The Youth Movement, which let’s be honest constitute the core of this revolution, is very much that, a movement, and not a political party. If politicians are already shaping their vision of what Yemen’s tomorrow ought to be, the youth is only yearning for Saleh departure. The very essence of this Revolution is bent on this one goal: the fall of the regime.

Did you say stalling?

In between the political back and forth talks and a defiant Yemeni President, the country is stuck in limbo.

The capital remains somewhat under Saleh’s control as people tend to their daily life. Unless you are living near the epicenter of this uprising, you could be fooled into believing that everything is normal. If it wasn’t for many checkpoints and the screaming microphones chanting the regime’s virtues, Yemen is as it always was…

But under this sheen of normalcy, a storm is brewing. Many entrepreneurs and shop-owners who constitute the country’s middle class are now furious. Their businesses have been literally brought to a halt by the events and they are growing restless.

If the situation continues, those men might very well join those at the University.

If the President is trying to break the momentum of the protests by playing with time, he would have to reassess his strategy, because with every passing day, new men and women are joining the Revolution.

No more Unity

In Aden the movement leaders are imposing their will upon the population by forcing them to enact a general strike. In the Shabwa region, Sheikhs have organized themselves into a coalition to palliate to the departure of the State. Slowly Yemen is fragmenting… And as everybody knows once a door is open it is mughy hard to close it back again.

Oblivious to the chaos around him, Saleh is now accusing the demonstrators of displaying immoral behaviors by engaging with “unrelated” female. This latest insult led thousands of women to march in Sana’a demanding reparation for the damage made to their honor.

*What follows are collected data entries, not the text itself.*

Lemma get_write_outside E m a n :
  a + Z.of_nat n <= _ADDRESS m \/ _ADDRESS m + entry_size m <= a ->
  EEPROM.get (write E m) a n = EEPROM.get E a n.
Proof.
  intros H. rewrite write_entry_bytes.
  apply get_put_disjoint. rewrite length_entry_bytes. lia.
Qed.

End ManagerFacts.

(** Side conditions on ranges of cells. *)
Ltac cells :=
  rewrite ?EEPROMFacts.length_put, ?length_le_split; cbn [List.length];
  unfold entry_on_device, entry_size, overhead, off_CRC8, off_WRITE_COUNT,
    off_LENGTH, off_DATA, off_CRC32, sizeof_T in *;
  try reflexivity; lia.

(** Project the fields of a manager built by the setters. *)
Ltac fields :=
  cbn [_ADDRESS _MEMORY _ENTRY_KEY _ENTRY_CRC8 _ENTRY_WRITE_COUNT _ENTRY_LENGTH
       _ENTRY_CRC32 set_ADDRESS set_MEMORY set_WRITE_COUNT set_CRC32 initialise
       unconstructed counted sizeof_T] in *.

(** Look through the later [put]s that do not touch the range read, then
    read back the one that wrote it. *)
Ltac through_puts :=
  unfold EEPROM.get_uint, EEPROM.put_uint;
  repeat (rewrite EEPROMFacts.get_put_disjoint by cells).

Ltac read_back :=
  through_puts; rewrite get_put_same_len by cells.

Section FieldFacts.
Context {B : Build}.
Import EEPROMFacts.

(** ** Fields read back after [write] *)

Lemma write_KEY E m :
  entry_on_device E m ->
  EEPROM.get (write E m) (_ADDRESS m) 2 = le_split 2 (_ENTRY_KEY m).
Proof. intros H. unfold write. now read_back. Qed.

Lemma write_CRC8 E m :
  entry_on_device E m ->
  EEPROM.read (write E m) (_ADDRESS m + off_CRC8) = _ENTRY_CRC8 m.
Proof.
  intros H.
  assert (G : EEPROM.get (write E m) (_ADDRESS m + off_CRC8) 1 = [_ENTRY_CRC8 m]).
  { unfold write. now read_back. }
  simpl in G. congruence.
Qed.

Lemma write_WRITE_COUNT E m :
  entry_on_device E m ->
  EEPROM.get (write E m) (_ADDRESS m + off_WRITE_COUNT) 4 = le_split 4 (_ENTRY_WRITE_COUNT m).
Proof. intros H. unfold write. now read_back. Qed.

Lemma write_LENGTH E m :
  entry_on_device E m ->
  EEPROM.get (write E m) (_ADDRESS m + off_LENGTH) 2 = le_split 2 (_ENTRY_LENGTH m).
Proof. intros H. unfold write. now read_back. Qed.

Lemma write_DATA E m :
  entry_on_device E m ->
  EEPROM.get (write E m) (_ADDRESS m + off_DATA) (sizeof_T m) = _MEMORY m.
Proof. intros H. unfold write. now read_back. Qed.

Lemma write_CRC32 E m :
  entry_on_device E m ->
  EEPROM.get (write E m) (_ADDRESS m + off_CRC32 m) 4 = le_split 4 (_ENTRY_CRC32 m).
Proof. intros H. unfold write. now read_back. Qed.

End FieldFacts.

Section LocateFacts.
Context {B : Build}.
Import EEPROMFacts.

(** ** One turn of the loop of [locate] *)

Lemma locate_end fuel E m :
  EEPROM.length E <= _ADDRESS m -> locate fuel E m = Some (0, m).
Proof.
  intros H. destruct fuel; simpl;
    (replace (_ADDRESS m <? EEPROM.length E) with false by (symmetry; apply Z.ltb_ge; lia));
    reflexivity.
Qed.

Lemma locate_free fuel E m :
  _ADDRESS m < EEPROM.length E -> ~ valid_header E (_ADDRESS m) ->
  locate (S fuel) E m = Some (0, m).
Proof.
  intros Hlt Hv. simpl.
  apply Z.ltb_lt in Hlt. rewrite Hlt.
  apply byte_eqb_false_iff in Hv. unfold stored_KEY, stored_CRC8 in Hv.
  now rewrite Hv.
Qed.

Lemma locate_found fuel E m :
  _ADDRESS m < EEPROM.length E -> valid_header E (_ADDRESS m) ->
  stored_KEY E (_ADDRESS m) = _ENTRY_KEY m ->
  stored_WRITE_COUNT E (_ADDRESS m) < EEPROM_MAX_WRITES ->
  locate (S fuel) E m = Some (1, m).
Proof.
  intros Hlt Hv Hk Hc. simpl.
  apply Z.ltb_lt in Hlt. rewrite Hlt.
  apply byte_eqb_true_iff in Hv. unfold stored_KEY, stored_CRC8 in Hv. rewrite Hv.
  apply Z.eqb_eq in Hk. unfold stored_KEY in Hk. rewrite Hk.
  apply Z.ltb_lt in Hc. unfold stored_WRITE_COUNT in Hc. now rewrite Hc.
Qed.

Lemma locate_skip fuel E m :
  _ADDRESS m < EEPROM.length E -> valid_header E (_ADDRESS m) ->
  stored_KEY E (_ADDRESS m) <> _ENTRY_KEY m \/
    EEPROM_MAX_WRITES <= stored_WRITE_COUNT E (_ADDRESS m) ->
  locate (S fuel) E m = locate fuel E (set_ADDRESS m (next_ADDRESS E (_ADDRESS m))).
Proof.
  intros Hlt Hv Hs. cbn [locate].
  apply Z.ltb_lt in Hlt. rewrite Hlt.
  apply byte_eqb_true_iff in Hv. unfold stored_KEY, stored_CRC8 in Hv. rewrite Hv.
  unfold stored_KEY, stored_WRITE_COUNT in Hs.
  replace (_ && _)%bool with false; [reflexivity|].
  symmetry. apply andb_false_iff.
  destruct Hs as [Hs|Hs]; [left; now apply Z.eqb_neq | right; now apply Z.ltb_ge].
Qed.

(** The three ways a turn of the loop can go, at an address on the device. *)
Lemma locate_cases fuel E m :
  _ADDRESS m < EEPROM.length E ->
  (~ valid_header E (_ADDRESS m) /\ locate (S fuel) E m = Some (0, m)) \/
  (valid_header E (_ADDRESS m) /\ stored_KEY E (_ADDRESS m) = _ENTRY_KEY m /\
     stored_WRITE_COUNT E (_ADDRESS m) < EEPROM_MAX_WRITES /\
     locate (S fuel) E m = Some (1, m)) \/
  (valid_header E (_ADDRESS m) /\
     (stored_KEY E (_ADDRESS m) <> _ENTRY_KEY m \/
        EEPROM_MAX_WRITES <= stored_WRITE_COUNT E (_ADDRESS m)) /\
     locate (S fuel) E m = locate fuel E (set_ADDRESS m (next_ADDRESS E (_ADDRESS m)))).
Proof.
  intros Hlt.
  destruct (Byte.byte_eq_dec (key_crc8 (stored_KEY E (_ADDRESS m))) (stored_CRC8 E (_ADDRESS m)))
    as [Hv|Hv].
  - destruct (Z.eq_dec (stored_KEY E (_ADDRESS m)) (_ENTRY_KEY m)) as [Hk|Hk].
    + destruct (Z_lt_le_dec (stored_WRITE_COUNT E (_ADDRESS m)) EEPROM_MAX_WRITES) as [Hc|Hc].
      * right; left. repeat split; auto. now apply locate_found.
      * right; right. repeat split; auto. apply locate_skip; auto.
    + right; right. repeat split; auto. apply locate_skip; auto.
  - left. split; auto. now apply locate_free.
Qed.

(** ** What [locate] returns *)

(** [locate] changes nothing but [_ADDRESS]. *)
Lemma locate_frame fuel : forall E m r m',
  locate fuel E m = Some (r, m') -> m' = set_ADDRESS m (_ADDRESS m').
Proof.
  induction fuel as [|fuel IH]; intros E m r m' H.
  - destruct (Z_lt_le_dec (_ADDRESS m) (EEPROM.length E)) as [Hlt|Hge].
    + simpl in H. apply Z.ltb_lt in Hlt. rewrite Hlt in H. discriminate.
    + rewrite locate_end in H by assumption.
      inversion H; subst. now destruct m'.
  - destruct (Z_lt_le_dec (_ADDRESS m) (EEPROM.length E)) as [Hlt|Hge].
    + destruct (locate_cases fuel E m Hlt) as [[_ Hl]|[(_ & _ & _ & Hl)|(_ & _ & Hl)]];
        rewrite Hl in H.
      * inversion H; subst. now destruct m'.
      * inversion H; subst. now destruct m'.
      * apply IH in H. rewrite H. reflexivity.
    + rewrite locate_end in H by assumption.
      inversion H; subst. now destruct m'.
Qed.

(** "Found" is reported only at a valid header of the bound key whose
    write count is below the limit; "not found" only at the end of the
    device or at a header that fails the key check. *)
Lemma locate_result fuel : forall E m r m',
  locate fuel E m = Some (r, m') ->
  (r = 1 /\ _ADDRESS m' < EEPROM.length E /\ valid_header E (_ADDRESS m') /\
     stored_KEY E (_ADDRESS m') = _ENTRY_KEY m /\
     stored_WRITE_COUNT E (_ADDRESS m') < EEPROM_MAX_WRITES) \/
  (r = 0 /\ (EEPROM.length E <= _ADDRESS m' \/ ~ valid_header E (_ADDRESS m'))).
Proof.
  induction fuel as [|fuel IH]; intros E m r m' H.
  - destruct (Z_lt_le_dec (_ADDRESS m) (EEPROM.length E)) as [Hlt|Hge].
    + simpl in H. apply Z.ltb_lt in Hlt. rewrite Hlt in H. discriminate.
    + rewrite locate_end in H by assumption. inversion H; subst. right; auto.
  - destruct (Z_lt_le_dec (_ADDRESS m) (EEPROM.length E)) as [Hlt|Hge].
    + destruct (locate_cases fuel E m Hlt) as [[Hv Hl]|[(Hv & Hk & Hc & Hl)|(_ & _ & Hl)]];
        rewrite Hl in H.
      * inversion H; subst. right; auto.
      * inversion H; subst. left; auto.
      * apply IH in H. exact H.
    + rewrite locate_end in H by assumption. inversion H; subst. right; auto.
Qed.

If indeed the situation in Yemen does seem to have advanced in any way, not politically in any case, a shift is however occurring. As an analyst previously said talking about Egypt, “any regime should tremble once its middle and upper class is joining those in the streets”.

With many Sheikhs opposed to his rule and growing segment of the population tired of his rhetoric, Saleh is on the verge to miss his exit. For all their talks of immunity, Yemeni leaders might meet still the fate of their Egyptian counterparts.

Stalled talks

The Gulf plan announced a week ago appeared to promise Saleh immunity from prosecution, an issue that had proved a stumbling block in earlier talks that stalled. Saleh accepted the Gulf talks framework the next day.

Noman said the opposition was concerned about the existing Gulf initiative, as it suggested that Saleh transfer powers to a deputy, and did not mention him actually quitting his post, a key demand for the opposition. Saleh, who has warned of civil war and the break-up of Yemen if he is forced out before organising an orderly transition, has urged opponents to reconsider their refusal to join talks.

He has said he wants to handover power to what he calls “safe hands”. But he also struck a defiant tone, and called the opposition liars and bandits. He also appealed to religious sensitivities in the conservative Muslim country by criticising the mixing of unrelated men and women among Sanaa protesters.

The remarks enraged many Yemeni women, who took to the streets in their thousands in across the country on Saturday to protest against his comments, saying women’s participation in protests was a religious duty.

Violence has also erupted in several parts of the country on Saturday. A local official said gunmen tried to storm a police station in the southern port city of Aden, and a soldier was shot dead in the southern province of Abyan, medical sources said. More than 116 protesters have been killed in clashes with security forces since late January, and there are fears that the violence could escalate in the country, at least half of whose 23 million people own a gun.